Süddeutsche Zeitung

Aktuelles Lexikon:Jesidentum

Der Glaube, bis vor Kurzem nur mündlich überliefert, gilt als älteste monotheistische Religion der Welt.

Von Raphael Geiger

Wirklich verlassen konnten sich die Jesiden in ihrer Geschichte auf niemanden, zuletzt auch nicht auf das deutsche Bundesamt für Migration und Flüchtlinge, das im vergangenen Jahr mehr als die Hälfte ihrer Asylanträge abgelehnt hat. Wahre Freunde? Vielleicht nur die Berge. Das Sindschar-Gebirge liegt zwischen Syrien, dem Irak und der Türkei, dieser ewigen Konfliktregion. Für die Jesiden war Sindschar immer ein Rückzugsort, zuletzt besonders vor den Fanatikern des sogenannten Islamischen Staates, die ihnen Teufelsanbetung vorwerfen. Seit Sommer 2014 hat der IS Hunderttausende Jesiden vertrieben, Tausende Männer ermordet und ungezählte Frauen und Kinder entführt und versklavt - ein Genozid. Das Jesidentum - dem man nicht beitreten kann, sondern dem man qua Geburt angehört - gilt als älteste monotheistische Religion der Welt, von 4000 Jahren ist die Rede.
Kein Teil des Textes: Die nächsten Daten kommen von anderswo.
Definition set_helper (f : GPflowOptimisationHelper -> GPflowOptimisationHelper)
    (w : world) : world :=
  set_exp (set_logger (f <$> logger (exp w)) (exp w)) w.

Definition the_model : Py SVGP :=
  e ← gets exp;
  match m e with
  | Some model => mret model
  | None => raise (AttributeError "m")
  end.

Definition the_logger : Py GPflowOptimisationHelper :=
  e ← gets exp;
  match logger e with
  | Some lg => mret lg
  | None => raise (AttributeError "logger")
  end.

(** Modelled from the spec: what a task does when it fires (section 4.3);
    the answer tells whether it raised the termination signal. *)
Definition on_fire `{External} (tk : task) : Py bool :=
  lg ← the_logger;
  modify (emit (EFire (kind_of tk) (helper_i lg)));;
  match tk with
  | DisplayOptimisation _ | GPflowLogOptimisation _ => mret false
  | GPflowMultiClassificationTrackerLml Xt Yt _ _ _ _ _
  | GPflowMultiClassificationTracker Xt Yt _ _ _ _ _ _ =>
      model ← the_model;
      let p := predict_y model Xt in
      lpp ← lift (log_predictive_probability p Xt Yt);
      acc ← lift (accuracy p Yt);
      modify (set_helper (fun l =>
        {| helper_tasks := helper_tasks l;
           helper_hist := helper_hist l ++
             [{| h_i := to_iteration (helper_i l); h_t := helper_t l;
                 h_acc := acc; h_lpp := lpp |}];
           helper_i := helper_i l; helper_t := helper_t l |}));;
      mret false
  | StoreOptimisationHistory path _ _ _ =>
      modify (fun w => set_fs (<[path := Pickled (helper_hist lg)]> (fs w)) w);;
      mret false
  | Timeout _ =>
      modify (emit (ETerminationSignal (helper_i lg)));;
      mret true
  end.

(** Modelled from the spec: the due tasks of a step fire one after the
    other, and the step then knows whether any of them raised the
    termination signal (section 4.4). *)
Fixpoint fire_all `{External} (ts : list task) : Py bool :=
  match ts with
  | [] => mret false
  | tk :: rest =>
      s1 ← on_fire tk;
      s2 ← fire_all rest;
      mret (s1 || s2)
  end.

(** The next minibatch indices of a data holder, drawn from the generator
    object its index manager points to. *)
Definition sample `{External} {A} (d : MinibatchData A) : Py (list nat) :=
  h ← gets heap;
  let im := index_manager_of d in
  match h !! rng im with
  | None => raise (AttributeError "rng")
  | Some s =>
      let '(idx, s') := next_indices (total_size im) (minibatch_size im) s in
      modify (set_heap (<[rng im := s']> h));;
      mret idx
  end.
(** * ECCONet 3.0 / Matrix CAN library: shallow embedding and verification

    The C99 sources under [ECCONet-3.0-C99/] are embedded as Rocq functions
    over [Z].  A C object of type [uintN_t] is a [Z] in [0, 2^N); every
    place where the C code wraps around or narrows is written out with the
    conversions below.  Global data objects ([MatrixEventIndex],
    [MatrixTransmitter], [MatrixCanAddress], ...) become records that are
    passed explicitly. *)

From Stdlib Require Import ZArith List Bool Lia Permutation.
Import ListNotations.
Local Open Scope Z_scope.

(** ** Fixed-width integer conversions *)

Definition u8 (z : Z) : Z := z mod 256.
Definition u16 (z : Z) : Z := z mod 65536.
Definition u32 (z : Z) : Z := z mod 4294967296.
(** Conversion to [int8_t] / [int32_t] (two's complement narrowing). *)
Definition i8 (z : Z) : Z := (z + 128) mod 256 - 128.
Definition i32 (z : Z) : Z := (z + 2147483648) mod 4294967296 - 2147483648.

(** ** matrix_token_regions.h, matrix_tokens.h *)

Definition Region_Base__Local_Variables : Z := 1.
Definition Region_Size__Local_Variables : Z := 199.
Definition Subreg_Base__Local_Two_Byte : Z := 120.
Definition Subreg_Base__Local_Four_Byte : Z := 170.
Definition Subreg_Base__Local_Zero_Byte : Z := 190.
Definition Region_Base__Indexed_One_Byte_Inputs : Z := 200.
Definition Region_Base__Named_One_Byte : Z := 1000.
Definition Region_Base__Named_Misc_One_Byte : Z := 3000.
Definition Region_Base__Named_Two_Byte : Z := 5000.
Definition Region_Base__Named_Four_Byte : Z := 7000.
Definition Region_Base__Named_Zero_Byte : Z := 8000.
Definition Region_Base__Indexed_Sequencer_Three_Byte : Z := 8150.
Definition Region_Size__Indexed_Sequencer_Three_Byte : Z := 10.
Definition Region_Base__FTP_Requests : Z := 8160.
Definition Region_Size__FTP_Requests : Z := 10.
Definition Region_Base__FTP_Responses : Z := 8170.
Definition Region_Size__FTP_Response : Z := 22.

Definition KeyPrefix_Command : Z := 0x00.
Definition KeyPrefix_OutputStatus : Z := 0x20.
Definition KeyPrefix_InputStatus : Z := 0x40.
Definition KeyPrefix_BinaryRepeat : Z := 0x60.
Definition KeyPrefix_AnalogRepeat : Z := 0x80.
Definition KeyPrefix_PatternSync : Z := 0xA0.
Definition KeyPrefix_Mask : Z := 0xE0.
(** * Retrieval core of the KCT chatbot: chunking, build pipeline, search

    Shallow embedding of [scripts/preprocess.py] and [scripts/query_bot.py].

    Conventions.
    - A Python [str] is a list of Unicode code points ([N]).
    - Python [int]s are [Z]; [len], indexing and slicing follow Python,
      negative indices included.
    - A Python exception is [Raise e]; a [while] loop that may not end is
      run with fuel, [None] meaning that the fuel ran out.
    - Floats are IEEE 754 binary numbers ([SpecFloat]): a Python [float]
      is a binary64 and a [numpy.float32] a binary32, and NumPy operates
      on a [float32] and a Python number in binary32 (the promotion rules
      of NumPy 2).  The floats of a JSON document, and the averages that
      the scripts only print, are kept as rationals.
    - Limits of the machine (memory, recursion depth) are not modelled. *)

From Stdlib Require Import String Ascii DecimalString.
From Stdlib Require Import List ZArith NArith QArith Lia Bool.
From Stdlib Require Import Permutation Sorted.
From Stdlib Require Import Floats.SpecFloat.
Import ListNotations.

Local Open Scope Z_scope.

(* ================================================================== *)
(** * Python values and primitives *)
(* ================================================================== *)

Module Py.

Definition char := N.
Definition str := list char.

(** A string literal of the source, as code points. *)
Definition lit (s : string) : str := map N_of_ascii (list_ascii_of_string s).

Inductive exn : Type :=
| AttributeError
| IndexError
| ExternalError.

Inductive outcome (A : Type) : Type :=
| Ok (a : A)
| Raise (e : exn).
Arguments Ok {A} a.
Arguments Raise {A} e.

Definition bind {A B} (m : outcome A) (f : A -> outcome B) : outcome B :=
  match m with
  | Ok a => f a
  | Raise e => Raise e
  end.

(** JSON values as [json.load] returns them.  A dict is listed by its
    items (keys distinct). *)
#[local] Unset Elimination Schemes.
Inductive pyval : Type :=
| PNone
| PBool (b : bool)
| PInt (n : Z)
| PFloat (q : Q)
| PStr (s : str)
| PList (l : list pyval)
| PDict (items : list (str * pyval)).
#[local] Set Elimination Schemes.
Überliefert wurde der Glaube bis vor Kurzem nur mündlich. Er dreht sich um den Engel Melek Taus, einen von sieben Erzengeln, der in Gottes Auftrag die Welt erschaffen haben soll. Dokumentiert ist die Zahl der Massaker, die die Jesiden in ihrer Geschichte erlitten haben: Der IS-Völkermord, so die Zählung, war die Nummer 74. Im Gegensatz zu Christentum oder Islam besitzen die Jesiden eine für Religionen sehr angenehme Eigenschaft: Sie missionieren nicht. Im Grunde wollen sie einfach nur in Frieden gelassen werden.